Oral sex is great foreplay. Fact. So why assume humans are the only mammals privy to that knowledge? Researchers have recently discovered that male Indian flying foxes (also known as the greater Indian fruit bat) will perform oral sex on females to make sex last longer. The researchers also came to the unsurprising conclusion that this kind of foreplay helps arouse and lubricate the females. Sound familiar? Though, the scientists also offered one less obvious note. In addition to aiding in arousal, male bats may perform oral sex on females in order to clean off competitors’ sperm. Other animals have more orgasmic goals in mind. Goats, kangaroos, walruses and hyenas have all been observed engaging in auto-fellatio.

7. Ladies, have at it.

Olivia Judson, an evolutionary biologist at Imperial College in London, toldNational Geographic that it’s only since the 1980s, with the advent of genetic testing, that scientists started to hone in on how promiscuous the females of many species actually are. The article states, “Only since the late '80s have experts considered the possibility that females are promiscuous because it's beneficial to them. Before then, female promiscuity was generally regarded as unnatural.” More and more scientific data has pointed to the fact that, in many species, females don’t just mate with one male, they take on several lovers to better their chances of producing more and healthier offspring.

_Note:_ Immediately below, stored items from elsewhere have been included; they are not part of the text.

(** X1: [from_kwargs] raises [TypeError] when a keyword is named [cls],
    the name of its own first parameter, and no other time.  When it
    returns, each field has the value its name has among the keywords,
    [None] when the name is not there, and the keywords that name no
    field are ignored: dropping them gives the same option set. *)
Theorem from_kwargs_fields (kwargs : dict PyVal) :
  if dict_contains kwargs "cls" then
    exists msg, from_kwargs kwargs = Raise (TypeError msg)
  else
    exists options,
      from_kwargs kwargs = Ok options
      /\ (forall f, In f fields ->
            getattr options f = dict_get_default kwargs f VNone)
      /\ from_kwargs
           (List.filter (fun kv => existsb (String.eqb (fst kv)) fields)
              kwargs)
         = Ok options.
Proof.
  destruct (dict_contains kwargs "cls") eqn:Hcls.
  - rewrite from_kwargs_cases, Hcls. eexists. reflexivity.
  - eexists. split; [|split].
    + rewrite from_kwargs_cases, Hcls. reflexivity.
    + intros f Hin. rewrite getattr_of_dict by exact Hin.
      unfold dict_get_default. now rewrite dict_get_known.
    + rewrite from_kwargs_cases. unfold dict_contains.
      rewrite (dict_get_filter_unknown
                 (fun k => existsb (String.eqb k) fields) kwargs "cls")
        by reflexivity.
      f_equal. apply of_dict_ext. intros f Hin. now rewrite !dict_get_known.
Qed.

(** [from_kwargs(bar_width=5, unknown_key="ignored")] *)
Lemma from_kwargs_fields_witness :
  exists options,
    from_kwargs [("bar_width", VInt 5); ("unknown_key", VStr "ignored")]
    = Ok options
    /\ (forall f, In f fields ->
          getattr options f
          = dict_get_default
              [("bar_width", VInt 5); ("unknown_key", VStr "ignored")] f VNone)
    /\ from_kwargs
         (List.filter (fun kv => existsb (String.eqb (fst kv)) fields)
            [("bar_width", VInt 5); ("unknown_key", VStr "ignored")])
       = Ok options.
Proof.
  exact (from_kwargs_fields
           [("bar_width", VInt 5); ("unknown_key", VStr "ignored")]).
Defined.

Lemma dict_get_set_eq {V : Type} (d : dict V) (k : string) (v : V) :
  dict_get (dict_set d k v) k = Some v.
Proof.
  induction d as [|[k' v'] d IH]; simpl.
  - now rewrite String.eqb_refl.
  - destruct (String.eqb_spec k' k) as [->|Hne]; simpl.
    + now rewrite String.eqb_refl.
    + destruct (String.eqb_spec k' k); [contradiction|exact IH].
Qed.

Lemma dict_get_set_ne {V : Type} (d : dict V) (k k0 : string) (v : V) :
  k <> k0 -> dict_get (dict_set d k v) k0 = dict_get d k0.
Proof.
  intros Hne. induction d as [|[k' v'] d IH]; simpl.
  - destruct (String.eqb_spec k k0); [contradiction|reflexivity].
  - destruct (String.eqb_spec k' k) as [->|Hne']; simpl.
    + destruct (String.eqb_spec k k0); [contradiction|reflexivity].
    + destruct (String.eqb_spec k' k0); [reflexivity|exact IH].
Qed.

8. If you don’t want his sperm, don’t take it.

Birth control is a wonderful thing, and minimizing the consequences of unexpected or unwanted sexual contact is important. That’s something most humans are clear on. Fortunately, a CVS is usually just a stone’s throw away. Animals, of course, aren’t afforded such luxuries. Cut to the female Meller duck of Madagascar. Their vaginal canals are lined with a series of pockets and spirals. Scientists argue that the elaborate female duck anatomy is designed to trap and expel unwanted sperm, working as a defense against aggressive males. Patricia Brennan, a behavioral ecologist, told the New York Times, “Once they choose a male, they’re making the best possible choice, and that’s the male they want siring their offspring. They don’t want the guy flying in from who knows where. It makes sense that they would develop a defense.”

9. Get it in while you can.

Nothing lasts forever, and nature can be cruel. Few things better exemplify that than the lifespan of the brown antechinus. These mouse-like marsupials can mate for an impressive 14 hours at a time, and even break down their muscles to give them more energy in the process. But when their “frenzied mating season” comes to an end, the males die off, usually before the young are even born. This process is known in scientific circles as “suicidal reproduction,” or “semelparity.”